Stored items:
+++++
(* ===== verification/Fences.v ===== *)
(** * Who may act: incarnations, handoffs, leases and the fallback

    [EdgeFence]: which incarnation of an edge owns the rights of its wrappers, and the
    handoff between two (rabs-protocol/src/edge_fence.rs).  [WorkerFence]: admission of a
    worker session against the fence row of the worker (worker_fence.rs), and renewal of an
    execution lease (generation.rs).  [FenceRows]: the rows of the metadata store that make
    both durable (rabs-cas/src/metadata_store.rs).  [Rights]: the gate through which remote
    output enters an operation's tree, and its revocation before a local fallback
    (materialization_rights.rs).

    Incarnations are u128, sequence numbers and generations u64. *)

From stdpp Require Import base list gmap strings.
From Stdlib Require Import ZArith Lia.
From S2P Require Import Prelude Manifest Store Ledger.
Import ResultIdentity Store Ledger.

Module EdgeFence.

Record EdgeIncarnationFenceRecord := {
  rec_edge_id : string;
  rec_boot_generation : Z;
  owner_incarnation : Z;
  fenced_incarnation : Z;
  rec_session_set : list Z;
  fenced_at_seq : Z;
}.

Record HandoffToken := {
  token_edge_id : string;
  predecessor_incarnation : Z;
  successor_incarnation : Z;
  session_set : list Z;
  authorized_by : TypedDigest;
}.

Inductive FenceError :=
  | PredecessorMismatch (claimed actual : Z)
  | WrongEdge
  | NotAuthorized
  | HandoffAlreadyActive
  | NoActiveHandoff
  | HandoffExpired (deadline_seq : Z)
  | FrontiersIncomplete (predecessor_reported successor_reported : bool)
  | NotSoleOwner (incarnation owner : Z)
  | NotInHandoff (incarnation : Z).

Record ActiveHandoff := {
  token : HandoffToken;
  deadline_seq : Z;
  predecessor_reported : bool;
  successor_reported : bool;
}.

Record EdgeOwnership := {
  edge_id : string;
  boot_generation : Z;
  sole_owner : Z;
  handoff : option ActiveHandoff;
}.

Definition cold_boot (edge : string) (generation incarnation : Z) : EdgeOwnership :=
  {| edge_id := edge; boot_generation := generation; sole_owner := incarnation; handoff := None |}.

Definition check_rights (e : EdgeOwnership) (incarnation : Z) : result FenceError unit :=
  if incarnation =? sole_owner e then Ok tt
  else Err (NotSoleOwner incarnation (sole_owner e)).

Definition honored_predecessor (e : EdgeOwnership) : option Z :=
  (fun h => predecessor_incarnation (token h)) <$> handoff e.

Definition with_handoff (e : EdgeOwnership) (h : option ActiveHandoff) : EdgeOwnership :=
  {| edge_id := edge_id e; boot_generation := boot_generation e; sole_owner := sole_owner e;
     handoff := h |}.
+++++
__TASK STATEMENT__: Repeat, without changes, every line from the one that contains "successor_reported : bool)" through the final line of the data.

__RESULT FOR THIS EXERCISE__:
  | FrontiersIncomplete (predecessor_reported successor_reported : bool)
  | NotSoleOwner (incarnation owner : Z)
  | NotInHandoff (incarnation : Z).

Record ActiveHandoff := {
  token : HandoffToken;
  deadline_seq : Z;
  predecessor_reported : bool;
  successor_reported : bool;
}.

Record EdgeOwnership := {
  edge_id : string;
  boot_generation : Z;
  sole_owner : Z;
  handoff : option ActiveHandoff;
}.

Definition cold_boot (edge : string) (generation incarnation : Z) : EdgeOwnership :=
  {| edge_id := edge; boot_generation := generation; sole_owner := incarnation; handoff := None |}.

Definition check_rights (e : EdgeOwnership) (incarnation : Z) : result FenceError unit :=
  if incarnation =? sole_owner e then Ok tt
  else Err (NotSoleOwner incarnation (sole_owner e)).

Definition honored_predecessor (e : EdgeOwnership) : option Z :=
  (fun h => predecessor_incarnation (token h)) <$> handoff e.

Definition with_handoff (e : EdgeOwnership) (h : option ActiveHandoff) : EdgeOwnership :=
  {| edge_id := edge_id e; boot_generation := boot_generation e; sole_owner := sole_owner e;
     handoff := h |}.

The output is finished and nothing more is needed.